Debatten um Asylkurs in der ÖVP
Die Volkspartei hat vor der Wahl in Niederösterreich einen härteren Kurs in der Migrationspolitik eingeschlagen – ohne Erfolg. Was also tun in einer Debatte, die die Partei noch lange beschäftigen wird?
Vor einer Woche waren Bundeskanzler Karl Nehammer und Innenminister Gerhard Karner ausgerückt, um im Vorfeld der Niederösterreich-Wahl Härte in der Migrationspolitik zu signalisieren. Der Kanzlerfotograf lieferte noch rechtzeitig vor dem Wahlgang Bilder, die Kanzler und Innenminister im Hubschrauber zeigen, wie sie einen Grenzzaun an der bulgarisch-türkischen Grenze abfliegen. Die Frage, warum diese Signale einer strengeren Asylpolitik bei der Landtagswahl nicht den gewünschten Erfolg lieferten, sorgt derzeit parteiintern für Diskussionen.

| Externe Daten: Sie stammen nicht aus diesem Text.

(** * Dubins-path route planner of gdsfactory/routing/route_dubin.py

    A shallow embedding of the planner and a proof of the properties its
    specification states about it.

    Number model.  The source computes with Python floats.  They are modelled
    here as the real numbers of the Standard Library: [m.sin], [m.cos],
    [m.sqrt], [m.acos], [m.floor] and [abs] are [sin], [cos], [sqrt], [acos],
    [Int_part] and [Rabs]; [m.atan2] is defined below from [atan].  Rounding,
    signed zeros, NaN and the infinities are outside the model; the one
    infinity the source writes, the initial [bcost = float("inf")], is the
    constructor [Inf] of [ecost].  Python's [/] on a zero divisor raises
    [ZeroDivisionError]; that is kept wherever the divisor is an input.
    [x ** 2.0] is [x ^ 2].

    The module [Float64] has the same lines once more on binary64 floats, the
    functions of the C library being a parameter.  It is where a statement
    that holds of the formulas is compared with what rounding makes of it.

    Other conventions.  A planner code is a string of ASCII characters.  The
    radius of the cross-section and the orientation of a port are numbers
    (the layout library also allows [None] for both), so [float(...)] around
    an orientation is the identity.  The [print] calls are left out. *)

From Stdlib Require Import Floats.
From Stdlib Require Import Reals Lra Lia List String Ascii Bool ZArith.
Import ListNotations.

Open Scope R_scope.

(** ** Exceptions and the result monad *)

(** The Python exceptions the modelled lines can raise, followed by the three
    error kinds the specification names (its section 7).  No line of the
    source constructs one of the last three. *)
Inductive exn : Set :=
| ZeroDivisionError
| TypeError
| UnboundLocalError
| ValueError
| IndexError
| OverflowError
| InvalidRadiusError
| InvalidConfigurationError
| PlanningError.

Inductive result (A : Type) : Type :=
| Ok (a : A)
| Raise (e : exn).

Arguments Ok {A} a.
Arguments Raise {A} e.

Definition bind {A B : Type} (m : result A) (k : A -> result B) : result B :=
  match m with
  | Ok a => k a
  | Raise e => Raise e
  end.

Notation "x <- m ;; k" := (bind m (fun x => k))
  (at level 61, m at next level, right associativity).

(** ** Library functions the source calls *)

(** [m.radians]. *)
Definition radians (deg : R) : R := deg * (PI / 180).

(** [m.floor], as a real. *)
Definition floor (x : R) : R := IZR (Int_part x).

(** [m.atan2 y x] on the reals: the angle of the point (x, y) in (-pi, pi],
    and 0 at the origin. *)
Definition atan2 (y x : R) : R :=
  if Rlt_dec 0 x then atan (y / x)
  else if Rlt_dec x 0 then
         if Rle_dec 0 y then atan (y / x) + PI else atan (y / x) - PI
  else if Rlt_dec 0 y then PI / 2
  else if Rlt_dec y 0 then - (PI / 2)
  else 0.

(** Python's [a / b] where [b] may be zero. *)
Definition pydiv (a b : R) : result R :=
  if Req_dec_T b 0 then Raise ZeroDivisionError else Ok (a / b).

(** Python's float [a % b] for a positive divisor. *)
Definition pymod (a b : R) : R := a - b * floor (a / b).

(** [str.upper] and [str.islower] on ASCII characters. *)
Definition islower (c : ascii) : bool :=
  let n := nat_of_ascii c in ((97 <=? n)%nat && (n <=? 122)%nat)%bool.

Definition upper_ascii (c : ascii) : ascii :=
  if islower c then ascii_of_nat (nat_of_ascii c - 32) else c.

Fixpoint upper (s : string) : string :=
  match s with
  | EmptyString => EmptyString
  | String c r => String (upper_ascii c) (upper r)
  end.

(** [l[i] = v] on a list that has index [i]. *)
Fixpoint set_nth (i : nat) (v : R) (l : list R) : list R :=
  match l, i with
  | [], _ => []
  | _ :: r, O => v :: r
  | x :: r, S j => x :: set_nth j v r
  end.

(** [sum(l)]: the built-in starts from 0 and adds from the left. *)
Definition pysum (l : list R) : R := fold_left Rplus l 0.

(** [zip] of three lists, as long as the shortest. *)
Fixpoint zip3 {A B C : Type} (la : list A) (lb : list B) (lc : list C)
  : list (A * B * C) :=
  match la, lb, lc with
  | a :: ra, b :: rb, c :: rc => (a, b, c) :: zip3 ra rb rc
  | _, _, _ => []
  end.

(** ** Helpers of the source *)

(** [mod_to_pi]: angle - 2.0 * pi * floor(angle / 2.0 / pi). *)
Definition mod_to_pi (angle : R) : R :=
  angle - 2 * PI * floor (angle / 2 / PI).

(** ** The family solver *)

(** What [general_planner] returns when the family is feasible:
    ([path], [mode], [cost]). *)
Definition solution : Type := (list R * list ascii * R)%type.

(** The loop [for i in [0, 2]] at the end of [general_planner]: a lower-case
    letter at position [i] of [planner] replaces [path[i]] by
    [2 * pi - path[i]]. *)
Definition reflect_at (planner : string) (path : list R) (i : nat)
  : result (list R) :=
  match String.get i planner with
  | None => Raise IndexError
  | Some ch =>
      if islower ch then Ok (set_nth i (2 * PI - nth i path 0) path)
      else Ok path
  end.

Definition reflect (planner : string) (path : list R) : result (list R) :=
  path0 <- reflect_at planner path 0 ;;
  reflect_at planner path0 2.

(** The solver is written once for an arbitrary post-processing [post] of
    [path] (lines 108-110), so that the source, where [post] is [reflect], can
    be compared with the variant that has no such step. *)
Section Solver.

Variable post : string -> list R -> result (list R).

(** Lines 106-114: the tail every feasible branch reaches. *)
Definition finish_with (planner : string) (t p q : R)
  : result (option solution) :=
  path <- post planner [t; p; q] ;;
  Ok (Some (path, list_ascii_of_string planner, pysum (map Rabs path))).

Definition general_planner_with (planner : string) (alpha beta d : R)
  : result (option solution) :=
  let sa := sin alpha in
  let sb := sin beta in
  let ca := cos alpha in
  let cb := cos beta in
  let c_ab := cos (alpha - beta) in
  let planner_uc := upper planner in
  if (planner_uc =? "LSL")%string then
    let tmp0 := d + sa - sb in
    let p_squared := 2 + (d * d) - (2 * c_ab) + (2 * d * (sa - sb)) in
    if Rlt_dec p_squared 0 then Ok None
    else
      let tmp1 := atan2 (cb - ca) tmp0 in
      let t := mod_to_pi (- alpha + tmp1) in
      let p := sqrt p_squared in
      let q := mod_to_pi (beta - tmp1) in
      finish_with planner t p q
  else if (planner_uc =? "RSR")%string then
    let tmp0 := d - sa + sb in
    let p_squared := 2 + (d * d) - (2 * c_ab) + (2 * d * (sb - sa)) in
    if Rlt_dec p_squared 0 then Ok None
    else
      let tmp1 := atan2 (ca - cb) tmp0 in
      let t := mod_to_pi (alpha - tmp1) in
      let p := sqrt p_squared in
      let q := mod_to_pi (- beta + tmp1) in
      finish_with planner t p q
  else if (planner_uc =? "LSR")%string then
    let p_squared := -2 + (d * d) + (2 * c_ab) + (2 * d * (sa + sb)) in
    if Rlt_dec p_squared 0 then Ok None
    else
      let p := sqrt p_squared in
      let tmp2 := atan2 (- ca - cb) (d + sa + sb) - atan2 (-2) p in
      let t := mod_to_pi (- alpha + tmp2) in
      let q := mod_to_pi (- mod_to_pi beta + tmp2) in
      finish_with planner t p q
  else if (planner_uc =? "RSL")%string then
    let p_squared := (d * d) - 2 + (2 * c_ab) - (2 * d * (sa + sb)) in
    if Rlt_dec p_squared 0 then Ok None
    else
      let p := sqrt p_squared in
      let tmp2 := atan2 (ca + cb) (d - sa - sb) - atan2 2 p in
      let t := mod_to_pi (alpha - tmp2) in
      let q := mod_to_pi (beta - tmp2) in
      finish_with planner t p q
  else if (planner_uc =? "RLR")%string then
    let tmp_rlr := (6 - d * d + 2 * c_ab + 2 * d * (sa - sb)) / 8 in
    if Rlt_dec 1 (Rabs tmp_rlr) then Ok None
    else
      let p := mod_to_pi (2 * PI - acos tmp_rlr) in
      let t := mod_to_pi (alpha - atan2 (ca - cb) (d - sa + sb)
                          + mod_to_pi (p / 2)) in
      let q := mod_to_pi (alpha - beta - t + mod_to_pi p) in
      finish_with planner t p q
  else if (planner_uc =? "LRL")%string then
    let tmp_lrl := (6 - d * d + 2 * c_ab + 2 * d * (- sa + sb)) / 8 in
    if Rlt_dec 1 (Rabs tmp_lrl) then Ok None
    else
      let p := mod_to_pi (2 * PI - acos tmp_lrl) in
      let t := mod_to_pi (- alpha - atan2 (ca - cb) (d + sa - sb) + p / 2) in
      let q := mod_to_pi (mod_to_pi beta - alpha - t + mod_to_pi p) in
      finish_with planner t p q
  else
    (* "bad planner" is printed and [path = [t, p, q]] reads unbound names *)
    Raise UnboundLocalError.

End Solver.

(** [general_planner] of the source. *)
Definition general_planner : string -> R -> R -> R -> result (option solution) :=
  general_planner_with reflect.

(** [general_planner] without lines 108-110. *)
Definition general_planner_unreflected
  : string -> R -> R -> R -> result (option solution) :=
  general_planner_with (fun _ path => Ok path).

(** ** The planner: normalization, selection, materialization *)

(** Modelled from the spec: the class of the cross-section is not among the
    sources.  Section 3 has the turning radius as a single scalar shared by
    all arcs; it is the one field the planner reads, [xs.radius]. *)
Record CrossSection : Type := { radius : R }.

(** A configuration (x, y, heading in degrees). *)
Definition config : Type := (R * R * R)%type.

(** One element of the returned list: (letter, length, radius). *)
Definition segment : Type := (ascii * R * R)%type.

(** [bcost]: [float("inf")] until a family has been taken. *)
Inductive ecost : Type :=
| Inf
| Fin (r : R).

(** [bcost > cost]. *)
Definition ecost_gt (b : ecost) (cost : R) : bool :=
  match b with
  | Inf => true
  | Fin r => if Rlt_dec cost r then true else false
  end.

(** The five variables the selection loop updates. *)
Record best : Type := {
  bt : option R;
  bp : option R;
  bq : option R;
  bmode : option (list ascii);
  bcost : ecost
}.

Definition best_init : best :=
  {| bt := None; bp := None; bq := None; bmode := None; bcost := Inf |}.

Definition planners : list string :=
  ["LSL"; "RSR"; "LSR"; "RSL"; "RLR"; "LRL"]%string.

(** Lines 139-167 of [dubins_path]: the local problem (alpha, beta, d). *)
Definition dubins_normalize (xs : CrossSection) (start end_ : config)
  : result (R * R * R) :=
  let '(sx, sy, syaw) := start in
  let '(ex, ey, eyaw) := end_ in
  let syaw := radians syaw in
  let eyaw := radians eyaw in
  let c := radius xs in
  let ex := ex - sx in
  let ey := ey - sy in
  let lex := cos syaw * ex + sin syaw * ey in
  let ley := - sin syaw * ex + cos syaw * ey in
  let leyaw := eyaw - syaw in
  let D := sqrt (lex ^ 2 + ley ^ 2) in
  d <- pydiv D c ;;
  let theta := mod_to_pi (atan2 ley lex) in
  let alpha := mod_to_pi (- theta) in
  let beta := mod_to_pi (leyaw - theta) in
  Ok (alpha, beta, d).

(** Lines 176-182: the body of the loop once [solution] is known. *)
Definition consider (b : best) (sol : option solution) : result best :=
  match sol with
  | None => Ok b
  | Some (path, mode, cost) =>
      match path with
      | [t; p; q] =>
          if ecost_gt (bcost b) cost then
            Ok {| bt := Some t; bp := Some p; bq := Some q;
                  bmode := Some mode; bcost := Fin cost |}
          else Ok b
      | _ => Raise ValueError
      end
  end.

Denn die Wahlmotive, die von Meinungsforscher Peter Hajek am Sonntag abgefragt wurden, zeigen, dass die ÖVP nicht wegen ihrer Asylpolitik gewählt wurde. Die FPÖ hingegen schon. Bereits kurz nach der ersten Hochrechnung wurde deshalb bei der Volkspartei die parteiinterne Kritik am härteren Asylkurs laut. Der Tenor: Die ÖVP habe jenes Thema groß gemacht, welches der FPÖ nun in Niederösterreich zum Wahlerfolg verhalf.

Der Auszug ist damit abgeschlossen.